Reach out to recruiters every 3 months just to say hello and remind them that you’re still looking for a position in your field. It’s a good way to stay top of mind.
How do you find candidates? If it’s through platforms such as LinkedIn, how can candidates improve their profiles?
The majority of candidates are found through our own network. We’ve been talking to candidates for years and between all of the partners at Junction Collective, we know almost everyone in the advertising and marketing industry. This is also why it’s important to just reach out to recruiters to let them know you exist. Stay on their radar. 85% of jobs are found through networking.
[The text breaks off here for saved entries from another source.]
(** * LingoLens simulator (app.py): a shallow embedding and its properties

    The program is one Streamlit script, [app.py].  It holds two adapters,
    [get_tts_audio] and [analyze_image_for_words], and a page body that the
    framework re-executes from top to bottom on every interaction.

    Python values are embedded as the inductive [pyval]; text is a [string]
    holding the UTF-8 encoding of the Python [str].  Everything the script
    does is a computation in the monad [Py]: it threads the [Runtime]
    (session state, local files, the elements drawn so far, the requests sent
    to remote services) and ends in a value or in a raised exception.  The
    libraries the script calls into (PIL, the generative model, [json], the
    speech service) are the fields of a [World]. *)

From Stdlib Require Import String Ascii ZArith List Bool Floats Lia.
From stdpp Require Import base option gmap strings list.

Local Open Scope string_scope.
Local Set Warnings "-register-all".

(** ** Python values *)

Definition bytes := list Init.Byte.byte.

Inductive pyval : Type :=
| PNone
| PBool (b : bool)
| PInt (z : Z)
| PFloat (f : float)
| PStr (s : string)
| PBytes (b : bytes)
| PList (l : list pyval)
| PDict (d : list (string * pyval))
| PUploadedFile (data : bytes).

(** [bool(v)]: what an [if v:] tests. *)
Definition truthy (v : pyval) : bool :=
  match v with
  | PNone => false
  | PBool b => b
  | PInt z => negb (z =? 0)%Z
  | PFloat f => negb (PrimFloat.eqb f 0%float)
  | PStr s => negb (String.eqb s "")
  | PBytes b => match b with [] => false | _ => true end
  | PList l => match l with [] => false | _ => true end
  | PDict d => match d with [] => false | _ => true end
  | PUploadedFile _ => true
  end.

Definition is_none (v : pyval) : bool :=
  match v with PNone => true | _ => false end.

Definition is_list (v : pyval) : bool :=
  match v with PList _ => true | _ => false end.

(** ** UTF-8

    [bytes.decode('utf-8')] accepts the well-formed sequences: no overlong
    form, no surrogate, nothing above U+10FFFF. *)

Definition in_range (lo hi : N) (x : Init.Byte.byte) : bool :=
  ((lo <=? Byte.to_N x) && (Byte.to_N x <=? hi))%N.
Recruiters also use LinkedIn as one of the tools in their toolbox. Ensure your LinkedIn profile is robust. The search tool for recruiters is driven by keyword searches. Try to include all of the keywords of your job/industry in your experience section.
Your title on LinkedIn also needs to be relevant and searchable. For example, if I’m looking for a project manager, I’ll enter Project Manager in my tool, plus other criteria, to see a list of all of the Project Managers that meet my criteria.
If your title is “guy who does everything”, you won’t appear in any searches.
As the COVID-19 pandemic continues, what should job-seekers prepare for during this time?
Unfortunately, the job market is not as robust as it was pre-pandemic. There are fewer opportunities available and due to remote working, the face of networking has changed. Be prepared to work twice as hard to be seen, get noticed and get your foot in the door. It’s going to take more time and creativity.
When interviewing, make sure you are well prepared for video interviewing. Try to create a professional environment. Test your technology. Dress appropriately. Look at the camera. Do a test run with a friend.
Most importantly, create a job search strategy. It will end up saving you both time and money.